Leachate samples will be collected for BFR analysis. Other techniques will be
reviewed for the determination of BFRs at trace levels. For instance, the samples
could be analysed using Liquid Chromatography Mass Spectrometry (LCMS), GCMS-MS or the Hollow Fiber Microporous membrane liquid-liquid extraction followed
by GC-MS. Moreover, alternative methods need to be reviewed for the clean-up of
the dirty leachate sample.
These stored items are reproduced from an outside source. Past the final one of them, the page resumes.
Lemma block_parser : parser_of BLOCK_FLAGS parse_block_args. Proof. parser. Qed.
Lemma ccm_parser : parser_of KALYNA_AEAD_FLAGS parse_ccm_args. Proof. parser. Qed.
Lemma gcm_parser : parser_of KALYNA_AEAD_FLAGS parse_gcm_args. Proof. exact ccm_parser. Qed.
Lemma gmac_parser : parser_of GMAC_FLAGS parse_gmac_args. Proof. parser. Qed.
Lemma kw_parser : parser_of KW_FLAGS parse_kw_args. Proof. parser. Qed.
Lemma xts_parser : parser_of XTS_FLAGS parse_xts_args. Proof. parser. Qed.
Lemma digest_parser : parser_of DIGEST_FLAGS parse_digest_args. Proof. parser. Qed.
Lemma strumok_parser : parser_of STRUMOK_FLAGS parse_strumok_args. Proof. parser. Qed.
Lemma encrypt_parser : parser_of ENCRYPT_FLAGS parse_encrypt_args. Proof. parser. Qed.
Lemma decrypt_parser : parser_of DECRYPT_FLAGS parse_decrypt_args. Proof. parser. Qed.
Lemma hash_parser : parser_of HASH_FLAGS parse_hash_args. Proof. parser. Qed.
Lemma keygen_parser : parser_of OUT_ONLY_FLAGS parse_keygen_args. Proof. parser. Qed.
Lemma sign_keygen_parser : parser_of OUT_ONLY_FLAGS parse_sign_keygen_args. Proof. parser. Qed.
Lemma box_keygen_parser : parser_of OUT_ONLY_FLAGS parse_box_keygen_args. Proof. parser. Qed.
Lemma sign_pubkey_parser : parser_of PUBKEY_FLAGS parse_sign_pubkey_args. Proof. parser. Qed.
Lemma box_pubkey_parser : parser_of PUBKEY_FLAGS parse_box_pubkey_args. Proof. parser. Qed.
Lemma key_import_parser : parser_of KEY_IMPORT_FLAGS parse_key_import_args. Proof. parser. Qed.
Lemma sign_parser : parser_of SIGN_FLAGS parse_sign_args. Proof. parser. Qed.
Lemma box_seal_parser : parser_of SIGN_FLAGS parse_box_seal_args. Proof. exact sign_parser. Qed.
Lemma box_open_parser : parser_of SIGN_FLAGS parse_box_open_args. Proof. exact sign_parser. Qed.
Lemma verify_parser : parser_of VERIFY_FLAGS parse_verify_args. Proof. parser. Qed.

(** ** What a command line does *)

(** Texts that are printed about the tool itself. *)
Definition harmless (a : Action) : bool := match a with PrintHelp _ | PrintVersion => true | _ => false end.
Additional leachate and groundwater samples will be
collected for heavy metals analyses.
The simple water balance method will be used to predict moisture movement
within the landfill. The basic configuration that is assumed for the model is that the
landfill consists of an uncovered surface, a compacted waste compartment and a
single clay barrier as engineering barrier system. Results obtained from the water
balance method will be compared to past water balance figures to determine evolution
of moisture movement in the landfill. To carry out the water balance, meteorological
data pertaining to the landfill will be collected. This include rainfall, temperature,
relative humidity and average wind speed.
References:
o Lee, C., Chang, S., Wang, K., and Wen, L. J., 2000. Haz. Mater. 73: 209-220.
o White C., Masanet, E., Rosen, C., and Beckman, S., 2003. Jour. Cleaner
Production. 11: 445-458.
o Yang, G. C., 1993. J. Haz. Mater. 34 (2): 235-243.